I looked up into her eyes. She smiled and I filed the information under ‘how to people’.

Coronavirus swept the world into chaos when I was 19, ruining my social skills. University moved online, food was delivered, interactions with the outside world happened through computer and mobile. My reasons for leaving the house evaporated.

Later, when I did venture out, everyone had their noses and mouths covered because they were scared, and the government said to. Protect your neighbours. Protect your gran.

I couldn’t see people’s mouths when they spoke, and I’d lost the ability to look at their eyes. Masks made people impenetrable.

By the time I was 27, there had been two more global pandemics, mutant viruses that swept across the world, direct from megafarms to tables. Millions died. Billions quarantined.
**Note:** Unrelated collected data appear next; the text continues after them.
(** A block is sent as finalized only by a downloader whose finality type
    is the finalized one, and only when its number is at or below the last
    finalized block that some pass has fetched. *)
Theorem finalized_flag_needs_finalized_block (d : EVMDownloader)
  (first : EVMDownloaderInterface) (from : Z) (answers : list EVMDownloaderInterface)
  (b : EVMBlock) :
  In b (Download d first from answers) -> IsFinalizedBlock b = true ->
  finalizedBlockType_IsFinalized d = true /\
  exists env fin, In env answers /\ GetLastFinalizedBlock env = Ok fin /\
    Num (Header b) <= fin.
Proof.
  unfold Download. intros Hin Hflag.
  set (st := {| fromBlock := from; toBlock := u64 (from + syncBlockChunkSize d);
                lastBlock := WaitForNewBlocks first 0; reachTop := false;
                iteration := 0 |}) in Hin.
  clearbody st. revert st Hin.
  induction answers as [|env rest IH]; intros st Hin; [contradiction|].
  cbn [loop] in Hin. destruct (pass d env st) as [st' sent] eqn:Hpass.
  apply in_app_or in Hin. destruct Hin as [Hb|Hb].
  - assert (Hsent : In b (snd (pass d env st))) by (rewrite Hpass; exact Hb).
    destruct (pass_sent d env st b Hsent) as (sc & fin & _ & Hfin & Hlf & Hf).
    rewrite Hflag in Hf. symmetry in Hf. apply andb_true_iff in Hf.
    destruct Hf as [Hd Hle]. apply Z.leb_le in Hle.
    split; [exact Hd|]. exists env, fin. split; [left; reflexivity|].
    split; [exact Hfin|]. lia.
  - destruct (IH st' Hb) as (Hd & env' & fin & Henv & Hfin & Hle).
    split; [exact Hd|]. exists env', fin. split; [right; exact Henv|]. split; assumption.
Qed.

Lemma blockNums_reportBlocks (d : EVMDownloader) (bs : list EVMBlock) (lf : Z) :
  blockNums (reportBlocks d bs lf) = blockNums bs.
Proof.
  unfold blockNums, reportBlocks. rewrite map_map. reflexivity.
Qed.
(** * hwasung-parking: event store, provider session client, status
      resolver and single-flight scheduler

    A shallow embedding of [src/database.js], [src/crawler.js],
    [src/scheduler.js], [src/cpm-database.js] and the dashboard handler of
    [src/server.js], followed by the properties of the design document
    that were checked against it.

    Conventions.
    - JavaScript strings are modelled as byte strings (UTF-8), so the Korean
      literals of the source appear as they are written there.  Substring
      search on UTF-8 bytes agrees with substring search on code points.
    - Module-level [let] variables of the source ([cookies], [client],
      [isRunning], the SQLite handle) become fields of an explicit state.
    - Everything the process cannot control (the provider's HTTP server,
      storage faults, the product-status database) is an explicit oracle
      argument, so every statement quantifies over all environments. *)

From Stdlib Require Import String Ascii List ZArith Lia Bool DecimalString.
From Stdlib Require Import Sorting.Sorted Sorting.Permutation.
From stdpp Require Import gmap strings list fin_maps.

Open Scope string_scope.

(* ===================================================================== *)
(** * Part I: the program                                                 *)
(* ===================================================================== *)

(** ** JavaScript values and primitives used by the source *)

(** Scalar values a provider record field or a bound SQL parameter can
    hold.  Numbers are integers: the only numeric values the source
    anticipates are the direction codes 0 and 1. *)
Inductive jsval : Type :=
| JUndefined
| JNull
| JNum (n : Z)
| JStr (s : string).

(** Truthiness, as used by [!x], [x || y], [x && y] and [if (x)]. *)
Definition truthy (v : jsval) : bool :=
  match v with
  | JUndefined | JNull => false
  | JNum n => negb (n =? 0)%Z
  | JStr s => negb (s =? "")
  end.

(** [a || b] *)
Definition js_or (a b : jsval) : jsval := if truthy a then a else b.

(** [String(v)]; integers print in decimal. *)
Definition ToString (v : jsval) : string :=
  match v with
  | JUndefined => "undefined"
  | JNull => "null"
  | JNum n => NilZero.string_of_int (Z.to_int n)
  | JStr s => s
  end.

(** [s.includes(sub)] *)
Fixpoint includes (s sub : string) : bool :=
  String.prefix sub s ||
  match s with
  | EmptyString => false
  | String _ s' => includes s' sub
  end.

Definition lower_ascii (c : ascii) : ascii :=
  let n := nat_of_ascii c in
  if (65 <=? n)%nat && (n <=? 90)%nat then ascii_of_nat (n + 32) else c.

(** [s.toLowerCase()].  Only A-Z are folded.  The source searches the
    result for ["in"] and ["out"] only, and no character outside A-Z
    lower-cases to a text in which one of these begins or continues. *)
Fixpoint toLowerCase (s : string) : string :=
  match s with
  | EmptyString => EmptyString
  | String c s' => String (lower_ascii c) (toLowerCase s')
  end.

(** [s.split(sep)[0]] for a one-character separator. *)
Fixpoint split_head (sep : ascii) (s : string) : string :=
  match s with
  | EmptyString => EmptyString
  | String c s' => if Ascii.eqb c sep then EmptyString else String c (split_head sep s')
  end.

(** [xs.join(sep)] *)
Fixpoint join (sep : string) (xs : list string) : string :=
  match xs with
  | [] => ""
  | [x] => x
  | x :: rest => x ++ sep ++ join sep rest
  end.

(** A function either returns or throws an [Error] with a message. *)
Inductive outcome (A : Type) : Type :=
| Returns (a : A)
| Throws (msg : string).
Arguments Returns {A} a.
Arguments Throws {A} msg.

(** ** Status taxonomy ([src/cpm-database.js]) *)

(** [RESTORATION_STATUS]: the status codes of both generations with their
    labels. *)
Definition RESTORATION_STATUS : list (string * string) :=
  [ ("RECEPTION_COMPLETED", "접수완료");
    ("INBOUND_PENDING", "입고대기");
    ("INBOUND_COMPLETED", "입고완료");
    ("INBOUND_INSPECTION_PENDING", "입고검수대기");
    ("INBOUND_INSPECTION_COMPLETED", "입고검수완료");
    ("WORK_PENDING", "작업대기");
    ("WORKING", "작업중");
    ("WORK_COMPLETED", "작업완료");
    ("OUTBOUND_INSPECTION_COMPLETED", "출고검수완료");
    ("OUTBOUND_IDLE", "출고요청");
    ("OUTBOUND_PENDING", "출고대기");
    ("OUTBOUND_COMPLETED", "출고완료");
    ("SERVICE_COMPLETED", "서비스완료");
    ("INPUT", "신청접수");
    ("PICKUPING", "픽업중");
    ("PICKUPOK", "픽업완료");
    ("IN", "입고");
    ("CHECK", "검수완료");
    ("COMPLETE", "작업완료");
    ("OUTREADY", "출고대기");
    ("HOMESERVICE", "홈서비스");
    ("UNPAY", "미결제");
    ("FINISH", "종료") ].

(** Property lookup [TABLE[key]] on an object literal. *)
Fixpoint table_get (t : list (string * string)) (k : string) : option string :=
  match t with
  | [] => None
  | (k', v) :: t' => if k' =? k then Some v else table_get t' k
  end.

(** [[...].includes(x)] on an array literal of strings. *)
Definition array_includes (xs : list string) (x : string) : bool :=
  existsb (String.eqb x) xs.

(** [categorizeStatus(statusCode)].  The argument is a status column read
    from the product-status store: a string or [null]. *)
Definition categorizeStatus (statusCode : option string) : string :=
  match statusCode with
  | None => "none"
  | Some code =>
    if code =? "" then "none"
    else if array_includes ["WORKING"; "WORK_PENDING"] code then "working"
    else if array_includes ["WORK_COMPLETED"; "OUTBOUND_INSPECTION_COMPLETED"; "COMPLETE"] code
      then "completed"
    else if array_includes ["OUTBOUND_IDLE"; "OUTBOUND_PENDING"; "OUTREADY"; "HOMESERVICE"; "UNPAY"] code
      then "outbound_waiting"
    else if array_includes ["OUTBOUND_COMPLETED"; "SERVICE_COMPLETED"; "FINISH"] code
      then "done"
    else if array_includes
              ["RECEPTION_COMPLETED"; "INBOUND_PENDING"; "INBOUND_COMPLETED";
               "INBOUND_INSPECTION_PENDING"; "INBOUND_INSPECTION_COMPLETED";
               "INPUT"; "PICKUPING"; "PICKUPOK"; "IN"; "CHECK"] code
      then "pending"
    else "other"
  end.

Definition CATEGORY_TEXT : list (string * string) :=
  [ ("pending", "입고/대기");
    ("working", "작업중");
    ("completed", "작업완료");
    ("outbound_waiting", "출고대기");
    ("done", "출고완료");
    ("none", "전산 미등록");
    ("other", "기타") ].

(** [RESTORATION_STATUS[code] || code || '알 수 없음'] *)
Definition getStatusText (statusCode : option string) : string :=
  match statusCode with
  | None => "알 수 없음"
  | Some code =>
    match table_get RESTORATION_STATUS code with
    | Some label => label
    | None => if code =? "" then "알 수 없음" else code
    end
  end.

(** The six reporting buckets of the design document. *)
Definition buckets : list string :=
  ["pending"; "working"; "completed"; "outbound_waiting"; "done"; "other"].

(** A status code is known when [RESTORATION_STATUS] lists it. *)
Definition known_code (code : string) : bool :=
  existsb (fun kv => fst kv =? code) RESTORATION_STATUS.

(** ** Provider records and parsed movements ([src/crawler.js]) *)

(** One element of the provider's response: a JSON object whose fields are
    scalars.  A missing field reads as [undefined]. *)
Definition item : Type := list (string * jsval).

Fixpoint getField (o : item) (k : string) : jsval :=
  match o with
  | [] => JUndefined
  | (k', v) :: o' => if k' =? k then v else getField o' k
  end.
(** X9: when every candidate has failed with a retryable message and the
    first discovered model answers, the call returns that answer and the
    name of that model is in [validModelName] afterwards; the candidates of
    the next call are that model alone when the name is not empty, and the
    static list again when it is empty. *)
Theorem discovered_success_is_cached
        (text : string) (st st1 st2 st3 : State) (lastError : option Exn)
        (fallbackModel : string) (others : list string) (v : Val) :
  sweep env (modelsToTry (validModelName st)) text None st
    = (Return (Exhausted lastError), st1) ->
  checkModels env (snd (setStatus "Finding compatible model..." warning st1))
    = (Return (Some (fallbackModel :: others)), st2) ->
  tryGenerateContent env fallbackModel text st2 = (Return v, st3) ->
  callGeminiAPI env text st = (Return v, setValidModelName (Some fallbackModel) st3)
  /\ validModelName (snd (callGeminiAPI env text st)) = Some fallbackModel
  /\ (fallbackModel <> "" ->
      modelsToTry (validModelName (snd (callGeminiAPI env text st)))
      = [fallbackModel])
  /\ (fallbackModel = "" ->
      modelsToTry (validModelName (snd (callGeminiAPI env text st)))
      = ["gemini-1.5-flash"; "gemini-1.5-flash-latest"; "gemini-pro"]).
Proof.
  intros Hsweep Hcheck Hgen.
  assert (Hcall : callGeminiAPI env text st
                  = (Return v, setValidModelName (Some fallbackModel) st3)).
  { rewrite (callGeminiAPI_sweep_exhausted env _ _ _ _ Hsweep).
    unfold discover. unfold Popup.bind at 1.
    destruct (setStatus "Finding compatible model..." warning st1) as [[[]|e] s] eqn:Hs;
      [|discriminate Hs].
    simpl in Hcheck. unfold Popup.bind. rewrite Hcheck, Hgen. reflexivity. }
  rewrite Hcall. simpl. repeat split.
  - intros Hne. apply String.eqb_neq in Hne. now rewrite Hne.
  - intros ->. reflexivity.
Qed.

(** The requests of a sweep: at most one per candidate, each the generation
    request of a candidate, and the key stays. *)
Lemma sweep_requests (models : list string) (text : string) :
  forall (lastError : option Exn) (st : State),
  exists sent,
    requests (snd (sweep env models text lastError st)) = (requests st ++ sent)%list
    /\ (List.length sent <= List.length models)%nat
    /\ (models <> [] -> (1 <= List.length sent)%nat)
    /\ Forall (fun r => exists m, r = generateRequest m (API_KEY st) text) sent
    /\ API_KEY (snd (sweep env models text lastError st)) = API_KEY st.
Proof.
  induction models as [|m models IH]; intros le st; simpl.
  - exists []. rewrite app_nil_r. repeat split; auto. congruence.
  - pose proof (tryGenerateContent_state env m text st) as Hst.
    destruct (tryGenerateContent env m text st) as [[v|e] s]; simpl in Hst; subst s.
    + exists [generateRequest m (API_KEY st) text]. simpl.
      repeat split; eauto; lia.
    + destruct (profound e).
      * exists [generateRequest m (API_KEY st) text]. simpl.
        repeat split; eauto; lia.
      * destruct (IH (Some e) (logRequest (generateRequest m (API_KEY st) text) st))
          as (sent & Hr & Hlen & _ & Hall & Hk).
        exists (generateRequest m (API_KEY st) text :: sent). simpl in *.
        rewrite Hr, <- app_assoc. repeat split; eauto; lia.
Qed.

(** The requests of the discovery step. *)
Lemma discover_sends (text : string) (lastError : option Exn) (st : State) :
  exists sent,
    requests (snd (discover env text lastError st)) = (requests st ++ sent)%list
    /\ (List.length sent <= 2)%nat
    /\ Forall (fun r => r = listRequest (API_KEY st)
                        \/ exists m, r = generateRequest m (API_KEY st) text) sent
    /\ API_KEY (snd (discover env text lastError st)) = API_KEY st.
Proof.
  unfold discover, setStatus. unfoldM. simpl.
  match goal with
  | |- context [checkModels env ?s] =>
      destruct (String.eqb_spec (API_KEY s) "") as [Hkey | Hkey];
      [ rewrite (checkModels_without_key env s Hkey)
      | pose proof (checkModels_state env s Hkey) as Hc;
        destruct (checkModels env s) as [[found|e] s2]; simpl in Hc; subst s2 ]
  end; simpl in *.
  - exists []. rewrite app_nil_r. repeat split; auto.
  - destruct found as [[|m others]|]; simpl.
    + exists [listRequest (API_KEY st)]. repeat split; auto.
    + match goal with
      | |- context [tryGenerateContent env m text ?s] =>
          pose proof (tryGenerateContent_state env m text s) as Hg;
          destruct (tryGenerateContent env m text s) as [[v|e] s3];
          simpl in Hg; subst s3
      end; simpl;
        exists [listRequest (API_KEY st); generateRequest m (API_KEY st) text];
        rewrite <- app_assoc; repeat split; eauto;
        (constructor; [now left | constructor; [right; eauto | constructor]]).
    + exists [listRequest (API_KEY st)]. repeat split; auto.
  - exists [listRequest (API_KEY st)]. repeat split; auto.
Qed.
Almost all of my interactions were online. I built friendships with people through online games, texted distant family members. I sometimes remembered to thank delivery people, eyes down, shuffling.

I worked for a tech company, worked from home like everyone who could, did. I developed drones that delivered packages to far off people and nearby people. I sent drones to myself, so I wouldn’t have to say thanks.

I wondered who would find me if I died. I wondered if my house was my cocoon or my catacomb, and whether there was a difference.

I was 34, working for a tech start-up which didn’t require me to leave my house. They were young, kids who had never learned then forgot how to make eye contact.

We made bubbles. Domes. Wearable fishbowls. We made helmets that made people look like high-tech steampunk divers. Head and shoulders pieces attached to filters and compressed air so that anyone could go out without catching the latest plague, go shopping, meet people, and tap their fishbowl against their friends’ in greeting.

We practiced our people skills, taught ourselves and each other to make eye contact through video conferences.

A drone delivered my fishbowl when it was ready for testing. I wore it around the house, and made eye contact with people on my computer screen.

The company made a killing. I was 37 and magazines wanted to know how I felt about being minted and a genius. I agreed to go out and do an in-person interview. I was ready. I had a 25-year-old file in my head called ‘how to people’.

I vomited in my fishbowl during the interview.

I took off my helmet in the public restroom to clean it out, and rinse my mouth. I stared at the fishbowl and my face in the mirror. I wondered if I would catch something deadly while I dried out the helmet.

Later, I wondered if anyone would find me if I died. In my cocoon. My catacomb.